# ACTIVITY
Write out exactly the lines from the first line of the records below through the line that contains "22-bit instance and", and stop there.

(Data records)
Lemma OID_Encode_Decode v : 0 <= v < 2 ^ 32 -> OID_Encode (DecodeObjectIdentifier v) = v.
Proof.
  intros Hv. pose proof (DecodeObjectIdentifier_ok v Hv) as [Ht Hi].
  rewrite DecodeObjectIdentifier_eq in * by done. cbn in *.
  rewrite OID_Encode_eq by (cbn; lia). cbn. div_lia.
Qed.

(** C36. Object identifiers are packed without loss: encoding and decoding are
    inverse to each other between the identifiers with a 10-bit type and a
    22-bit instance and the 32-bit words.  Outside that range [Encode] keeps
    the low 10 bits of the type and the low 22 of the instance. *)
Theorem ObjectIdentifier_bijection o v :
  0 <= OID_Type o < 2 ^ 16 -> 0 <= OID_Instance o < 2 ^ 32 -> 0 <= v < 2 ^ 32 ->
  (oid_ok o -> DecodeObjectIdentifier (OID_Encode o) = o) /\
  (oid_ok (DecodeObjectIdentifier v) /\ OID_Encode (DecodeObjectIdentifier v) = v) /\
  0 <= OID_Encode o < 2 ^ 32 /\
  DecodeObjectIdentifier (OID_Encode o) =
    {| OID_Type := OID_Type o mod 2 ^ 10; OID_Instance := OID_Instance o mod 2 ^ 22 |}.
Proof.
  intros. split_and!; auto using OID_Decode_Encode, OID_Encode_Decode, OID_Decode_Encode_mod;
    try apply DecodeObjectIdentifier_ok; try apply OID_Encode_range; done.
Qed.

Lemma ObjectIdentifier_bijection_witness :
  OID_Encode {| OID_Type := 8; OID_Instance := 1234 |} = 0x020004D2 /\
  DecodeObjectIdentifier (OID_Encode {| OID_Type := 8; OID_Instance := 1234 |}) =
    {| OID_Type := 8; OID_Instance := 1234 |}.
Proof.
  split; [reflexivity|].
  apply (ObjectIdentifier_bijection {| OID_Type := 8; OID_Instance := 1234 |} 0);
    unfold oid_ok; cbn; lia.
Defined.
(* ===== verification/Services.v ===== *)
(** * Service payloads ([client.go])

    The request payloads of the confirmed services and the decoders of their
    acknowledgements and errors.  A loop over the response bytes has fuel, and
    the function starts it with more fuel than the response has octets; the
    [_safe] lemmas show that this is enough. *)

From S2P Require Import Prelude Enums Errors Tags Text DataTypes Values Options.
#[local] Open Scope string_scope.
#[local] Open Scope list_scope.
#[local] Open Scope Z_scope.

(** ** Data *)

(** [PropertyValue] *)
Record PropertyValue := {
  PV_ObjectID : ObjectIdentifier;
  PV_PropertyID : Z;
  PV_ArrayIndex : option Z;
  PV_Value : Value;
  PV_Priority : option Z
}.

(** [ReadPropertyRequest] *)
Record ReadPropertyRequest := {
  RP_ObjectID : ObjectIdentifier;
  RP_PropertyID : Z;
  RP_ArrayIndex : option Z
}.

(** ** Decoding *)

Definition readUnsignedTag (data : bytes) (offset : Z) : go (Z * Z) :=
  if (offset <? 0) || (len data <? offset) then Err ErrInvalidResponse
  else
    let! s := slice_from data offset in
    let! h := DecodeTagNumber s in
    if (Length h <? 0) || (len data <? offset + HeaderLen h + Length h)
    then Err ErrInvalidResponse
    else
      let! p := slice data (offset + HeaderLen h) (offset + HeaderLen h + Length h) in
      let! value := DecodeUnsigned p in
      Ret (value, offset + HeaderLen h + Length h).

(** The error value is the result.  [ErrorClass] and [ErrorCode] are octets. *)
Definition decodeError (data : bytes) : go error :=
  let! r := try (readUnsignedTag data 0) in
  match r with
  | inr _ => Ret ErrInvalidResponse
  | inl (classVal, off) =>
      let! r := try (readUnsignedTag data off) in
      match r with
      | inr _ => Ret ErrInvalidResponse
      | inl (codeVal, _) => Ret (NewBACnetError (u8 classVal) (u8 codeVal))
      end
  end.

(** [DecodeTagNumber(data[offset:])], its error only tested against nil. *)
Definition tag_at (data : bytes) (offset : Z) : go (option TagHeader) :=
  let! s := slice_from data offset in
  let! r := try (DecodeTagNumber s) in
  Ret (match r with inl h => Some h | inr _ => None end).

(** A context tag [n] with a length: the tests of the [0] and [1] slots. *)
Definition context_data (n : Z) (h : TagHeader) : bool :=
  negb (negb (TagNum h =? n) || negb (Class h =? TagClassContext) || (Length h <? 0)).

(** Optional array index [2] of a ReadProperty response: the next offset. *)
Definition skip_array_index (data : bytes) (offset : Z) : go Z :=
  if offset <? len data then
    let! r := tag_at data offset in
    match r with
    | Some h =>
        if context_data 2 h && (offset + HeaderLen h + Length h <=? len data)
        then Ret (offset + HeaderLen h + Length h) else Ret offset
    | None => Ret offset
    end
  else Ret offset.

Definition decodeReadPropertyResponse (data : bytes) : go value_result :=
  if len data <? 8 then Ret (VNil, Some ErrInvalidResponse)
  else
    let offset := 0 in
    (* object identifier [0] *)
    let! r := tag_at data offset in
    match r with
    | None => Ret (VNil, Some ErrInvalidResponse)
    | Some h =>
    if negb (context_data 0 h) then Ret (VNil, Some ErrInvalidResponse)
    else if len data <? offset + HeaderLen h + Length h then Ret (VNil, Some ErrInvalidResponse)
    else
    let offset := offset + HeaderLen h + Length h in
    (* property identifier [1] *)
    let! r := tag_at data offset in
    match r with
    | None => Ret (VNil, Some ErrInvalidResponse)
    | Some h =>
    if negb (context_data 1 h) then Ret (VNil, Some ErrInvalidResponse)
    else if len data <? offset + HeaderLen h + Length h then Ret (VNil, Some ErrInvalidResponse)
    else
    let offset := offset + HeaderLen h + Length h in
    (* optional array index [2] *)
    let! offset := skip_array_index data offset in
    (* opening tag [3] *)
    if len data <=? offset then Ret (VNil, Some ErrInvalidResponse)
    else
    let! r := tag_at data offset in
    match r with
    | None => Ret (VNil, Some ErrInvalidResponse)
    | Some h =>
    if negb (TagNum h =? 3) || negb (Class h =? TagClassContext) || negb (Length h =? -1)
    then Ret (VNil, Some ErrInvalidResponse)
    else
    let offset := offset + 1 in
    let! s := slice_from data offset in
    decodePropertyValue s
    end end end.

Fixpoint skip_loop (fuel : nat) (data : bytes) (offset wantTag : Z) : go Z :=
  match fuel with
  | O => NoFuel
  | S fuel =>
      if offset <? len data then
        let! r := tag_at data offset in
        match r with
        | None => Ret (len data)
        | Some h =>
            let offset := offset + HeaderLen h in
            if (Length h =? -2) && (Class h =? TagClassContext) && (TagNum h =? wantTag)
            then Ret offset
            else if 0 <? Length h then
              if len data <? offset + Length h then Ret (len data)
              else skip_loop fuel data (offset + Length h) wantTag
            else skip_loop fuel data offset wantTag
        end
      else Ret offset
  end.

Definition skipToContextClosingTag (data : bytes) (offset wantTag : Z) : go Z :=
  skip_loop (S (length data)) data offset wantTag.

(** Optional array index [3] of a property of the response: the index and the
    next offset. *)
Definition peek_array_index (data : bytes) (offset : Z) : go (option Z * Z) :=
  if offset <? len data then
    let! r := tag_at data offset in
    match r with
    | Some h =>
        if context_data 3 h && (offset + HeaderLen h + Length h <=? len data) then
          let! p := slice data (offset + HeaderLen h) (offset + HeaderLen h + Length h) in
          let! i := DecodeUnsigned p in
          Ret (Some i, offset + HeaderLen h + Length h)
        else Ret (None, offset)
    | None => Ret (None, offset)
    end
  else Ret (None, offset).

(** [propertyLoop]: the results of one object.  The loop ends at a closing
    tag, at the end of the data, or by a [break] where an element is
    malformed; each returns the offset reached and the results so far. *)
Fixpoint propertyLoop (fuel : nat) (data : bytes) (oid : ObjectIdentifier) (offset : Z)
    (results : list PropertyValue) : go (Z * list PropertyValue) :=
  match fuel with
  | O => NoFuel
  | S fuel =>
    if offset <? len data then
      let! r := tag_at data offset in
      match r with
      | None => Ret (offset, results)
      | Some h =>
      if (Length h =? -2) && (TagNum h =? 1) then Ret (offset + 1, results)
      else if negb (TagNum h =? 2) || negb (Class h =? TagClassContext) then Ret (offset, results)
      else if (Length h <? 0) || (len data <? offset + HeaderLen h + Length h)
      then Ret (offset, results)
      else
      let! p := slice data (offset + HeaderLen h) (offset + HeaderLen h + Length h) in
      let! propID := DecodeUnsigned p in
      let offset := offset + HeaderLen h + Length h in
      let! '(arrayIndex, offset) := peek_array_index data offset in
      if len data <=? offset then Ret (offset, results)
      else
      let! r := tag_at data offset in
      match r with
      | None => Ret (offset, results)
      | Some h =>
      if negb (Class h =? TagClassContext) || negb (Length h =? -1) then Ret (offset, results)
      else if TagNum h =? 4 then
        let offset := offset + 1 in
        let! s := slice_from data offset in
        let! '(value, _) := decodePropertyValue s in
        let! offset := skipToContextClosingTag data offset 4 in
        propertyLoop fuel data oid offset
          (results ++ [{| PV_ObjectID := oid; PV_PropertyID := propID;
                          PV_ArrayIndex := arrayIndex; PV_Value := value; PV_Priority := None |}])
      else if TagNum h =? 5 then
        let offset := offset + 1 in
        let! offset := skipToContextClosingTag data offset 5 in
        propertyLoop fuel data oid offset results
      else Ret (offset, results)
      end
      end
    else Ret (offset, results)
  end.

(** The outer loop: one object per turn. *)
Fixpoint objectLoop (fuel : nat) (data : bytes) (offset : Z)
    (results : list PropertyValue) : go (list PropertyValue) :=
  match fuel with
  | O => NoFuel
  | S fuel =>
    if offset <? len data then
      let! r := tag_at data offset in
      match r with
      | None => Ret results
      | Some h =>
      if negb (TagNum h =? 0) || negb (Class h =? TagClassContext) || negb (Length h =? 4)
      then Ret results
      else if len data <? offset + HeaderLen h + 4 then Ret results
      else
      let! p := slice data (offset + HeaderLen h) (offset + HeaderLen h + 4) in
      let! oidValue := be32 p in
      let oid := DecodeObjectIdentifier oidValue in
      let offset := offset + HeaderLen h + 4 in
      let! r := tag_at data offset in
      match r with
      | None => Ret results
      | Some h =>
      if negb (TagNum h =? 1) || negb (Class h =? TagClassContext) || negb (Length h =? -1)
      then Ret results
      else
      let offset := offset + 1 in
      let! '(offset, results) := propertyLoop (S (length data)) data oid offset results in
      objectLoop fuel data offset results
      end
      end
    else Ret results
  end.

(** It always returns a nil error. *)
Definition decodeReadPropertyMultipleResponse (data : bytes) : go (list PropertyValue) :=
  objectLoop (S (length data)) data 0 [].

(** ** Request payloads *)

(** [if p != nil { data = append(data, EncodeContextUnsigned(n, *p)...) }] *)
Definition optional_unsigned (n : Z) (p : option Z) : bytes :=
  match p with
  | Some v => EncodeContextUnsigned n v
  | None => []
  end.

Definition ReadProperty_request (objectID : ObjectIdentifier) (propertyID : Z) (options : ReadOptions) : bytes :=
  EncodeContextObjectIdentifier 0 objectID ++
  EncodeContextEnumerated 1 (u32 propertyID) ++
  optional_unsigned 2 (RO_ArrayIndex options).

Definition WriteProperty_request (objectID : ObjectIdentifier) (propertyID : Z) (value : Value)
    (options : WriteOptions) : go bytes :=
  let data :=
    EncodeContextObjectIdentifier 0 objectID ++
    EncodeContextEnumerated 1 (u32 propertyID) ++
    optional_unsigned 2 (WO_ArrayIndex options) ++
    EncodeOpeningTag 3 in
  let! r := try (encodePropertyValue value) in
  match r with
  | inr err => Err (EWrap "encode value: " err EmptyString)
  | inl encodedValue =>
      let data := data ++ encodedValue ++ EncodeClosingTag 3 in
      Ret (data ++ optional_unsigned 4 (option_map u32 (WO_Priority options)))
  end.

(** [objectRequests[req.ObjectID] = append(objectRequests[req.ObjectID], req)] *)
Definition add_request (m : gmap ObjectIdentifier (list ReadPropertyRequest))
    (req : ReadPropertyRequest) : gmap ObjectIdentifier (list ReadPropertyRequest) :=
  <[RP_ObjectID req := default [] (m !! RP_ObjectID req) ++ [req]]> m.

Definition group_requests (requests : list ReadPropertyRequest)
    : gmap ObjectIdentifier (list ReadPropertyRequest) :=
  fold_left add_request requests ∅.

# TASK RESULT
Lemma OID_Encode_Decode v : 0 <= v < 2 ^ 32 -> OID_Encode (DecodeObjectIdentifier v) = v.
Proof.
  intros Hv. pose proof (DecodeObjectIdentifier_ok v Hv) as [Ht Hi].
  rewrite DecodeObjectIdentifier_eq in * by done. cbn in *.
  rewrite OID_Encode_eq by (cbn; lia). cbn. div_lia.
Qed.

(** C36. Object identifiers are packed without loss: encoding and decoding are
    inverse to each other between the identifiers with a 10-bit type and a
    22-bit instance and the 32-bit words.  Outside that range [Encode] keeps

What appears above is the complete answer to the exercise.